If you want to sell your textbooks at the end of the semester, it’s important to take care of books from your first day of ownership. If this is your first semester of college and you aren’t really sure how to take care of your books, don’t worry. We’ve compiled a list of tips and tricks so you can make sure your textbooks are in the best condition possible by the end of the semester so that you can sell them well and make good money.

We understand your books are probably going to receive some wear and tear—you’re in college, after all. But keeping your textbooks in great condition will give you your best chance at receiving some money for them when the term is over. Here are three easy ways you can keep your textbooks looking their best.

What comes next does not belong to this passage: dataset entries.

(** What the application keeps true of the object when it records only
    after an allowed check: the object is consistent, the timestamps of
    each sequence are at least the cooldown apart, and all are positive
    clock readings. *)
Definition paced (T : Q) (self : RateLimiter) : Prop :=
  consistent T self /\
  spaced REQUEST_COOLDOWN (minute_requests self) /\
  spaced REQUEST_COOLDOWN (daily_requests self) /\
  spaced REQUEST_COOLDOWN (request_timestamps self) /\
  (forall u, In u (daily_requests self) -> 0 < u).

(** In a process that started without a state file the minute sequence
    is also the last minute of the burst history, and it stays short. *)
Definition paced_from_scratch (T : Q) (self : RateLimiter) : Prop :=
  paced T self /\
  (exists tau,
     tau <= T /\
     minute_requests self = within 60 tau (request_timestamps self)) /\
  (len (minute_requests self) <= 7)%Z.

Definition is_reboot (ev : event) : bool :=
  match ev with
  | Reboot => true
  | _ => false
  end.

Definition paced_process {builtins : StrBuiltins} (T : Q) (p : Process)
  : Prop :=
  0 < T /\
  paced T (limiter p) /\
  paced T (RateLimiter_init (file (env p))).

(** * Chunking of documents (app/ingest.py) *)

Module Ingest.

Inductive error : Type :=
| ValueError
| TypeError
| KeyError
| Failure (message : string)   (* a plain [Exception] *)
| Foreign (name : string)      (* an exception of a library *).

Inductive result (A : Type) : Type :=
| Ok (a : A)
| Err (e : error).
Arguments Ok {A} a.
Arguments Err {A} e.

(** One entry of the list [sliding_window] returns:
    [{"start": i, "content": batch}]. *)
Record window (A : Type) : Type := mkWindow {
  start : Z;
  content : list A
}.
Arguments mkWindow {A} start content.
Arguments start {A} w.
Arguments content {A} w.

How to Take Care of Hardcover Books and Textbooks

Use Textbooks for Studying Only

If you’re using your book as a lap desk, dinner plate, or coffee coaster, it’s going to look worn. Coffee will inevitably splash a little; food will spill, and then suddenly, your textbook will look more like a menu than an instructional manual. Use your textbook for studying, assignments, and reading—avoid having food around it at all.

Don’t Write in Textbooks

Don’t make any highlights, either. This is why Post-It Notes were invented. We know writing in your textbook may be the easiest way to keep your thoughts organized, but when you write in a textbook or highlight a sentence, it actually decreases the value of your book. If your book was brand-new when you bought it, and you write in it, the condition immediately goes from new-ish to looking-used-ish.

If you buy a textbook and there are already notes in it, you may think that adding your own doesn’t make it look any worse. Imagine if all previous owners had the same thought. Companies that sell used textbooks rate them by their condition, so the more notes a book has, the worse the condition rating is. There are plenty of sticky notes and notepads you can use to take notes while you read.

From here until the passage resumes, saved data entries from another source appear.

Lemma grid_set_inb R C (g : list (list A)) p x :
  grid_dims R C g -> inb R C p ->
  exists g', grid_set g p x = Ok g' /\ grid_dims R C g' /\
    grid_get g' p = Ok x /\
    forall q, inb R C q -> q <> p -> grid_get g' q = grid_get g q.
Proof.
  intros Hd [Hr Hc]. unfold grid_set.
  assert (Hlen : 0 <= fst p < Z.of_nat (length g)).
  { destruct Hd as [-> _]. lia. }
  destruct (py_get_inrange g (fst p) Hlen) as (row & -> & Hrow). simpl.
  pose proof (grid_dims_row _ _ _ _ _ Hd Hrow) as Hrl.
  pose proof (proj1 Hd) as Hgl.
  rewrite py_set_inrange by lia. simpl.
  rewrite py_set_inrange by lia.
  eexists; split; [reflexivity|].
  assert (Hd' : grid_dims R C (<[Z.to_nat (fst p) := <[Z.to_nat (snd p) := x]> row]> g)).
  { destruct Hd as [Hl Hall]. split; [by rewrite length_insert|].
    apply Forall_insert; [done|]. by rewrite length_insert. }
  split; [done|]. split.
  - unfold grid_get.
    destruct (py_get_inrange (<[Z.to_nat (fst p) := <[Z.to_nat (snd p) := x]> row]> g) (fst p))
      as (row' & -> & Hrow'); [rewrite length_insert; lia|].
    rewrite list_lookup_insert_eq in Hrow' by lia. simplify_eq. simpl.
    destruct (py_get_inrange (<[Z.to_nat (snd p) := x]> row) (snd p))
      as (y & -> & Hy); [rewrite length_insert; lia|].
    rewrite list_lookup_insert_eq in Hy by lia. by simplify_eq.
  - intros q [Hqr Hqc] Hne. unfold grid_get.
    destruct (py_get_inrange (<[Z.to_nat (fst p) := <[Z.to_nat (snd p) := x]> row]> g) (fst q))
      as (row' & -> & Hrow'); [rewrite length_insert; lia|].
    destruct (py_get_inrange g (fst q)) as (row0 & -> & Hrow0); [lia|].
    simpl. destruct (decide (fst q = fst p)) as [Heq|Hneq].
    + rewrite Heq in Hrow', Hrow0.
      rewrite list_lookup_insert_eq in Hrow' by lia. simplify_eq.
      assert (snd q <> snd p).
      { intros Hs. apply Hne. destruct p, q; simpl in *; congruence. }
      destruct (py_get_inrange (<[Z.to_nat (snd p) := x]> row) (snd q))
        as (y & -> & Hy); [rewrite length_insert; lia|].
      destruct (py_get_inrange row (snd q)) as (y0 & -> & Hy0); [lia|].
      rewrite list_lookup_insert_ne in Hy by lia. congruence.
    + rewrite list_lookup_insert_ne in Hrow' by lia. congruence.
Qed.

Keep Textbooks in Their Own Place

This may seem silly, but having a designated place for your textbooks will help you take care of books and keep them in top condition, protecting their covers and edges. If you have a specific bookshelf or area on your desk for your books, you are less likely to just toss the books wherever there’s room. Rather than dumping them in a pile with other miscellaneous items, put your books in their own place.

How to Take Care of Library Books

Library books require even better care. After all, these are the books you don’t own; therefore, you are responsible for returning them in exactly the same condition you received them in. Keep the library books on a designated shelf; always leave them upright and firmly supported. While using, don’t crack open the spines of the tightly bound books. Never use library books as coffee trays or supports for writing. Be very careful not to do any damage. And, it goes without saying that you must not write in library books.

How to Take Care of Old Books

If you have old books that you plan to sell in the future, you need to take measures to preserve them in a great state. Apart from all the above-mentioned recommendations that apply to the old books as well, there are a few specific ones. To keep your old books fine, place them away from direct sunlight and air vents, dust them regularly, store them vertically and snug against other books of the same size. Never leave them stacked in a pile or open.


It’ll take some thought and effort, but if you can treat your textbooks well throughout the semester, you stand a better chance of selling them when the semester ends. Selling textbooks is a great way to make some money. The better the book’s condition, the more money a vendor is likely to pay you.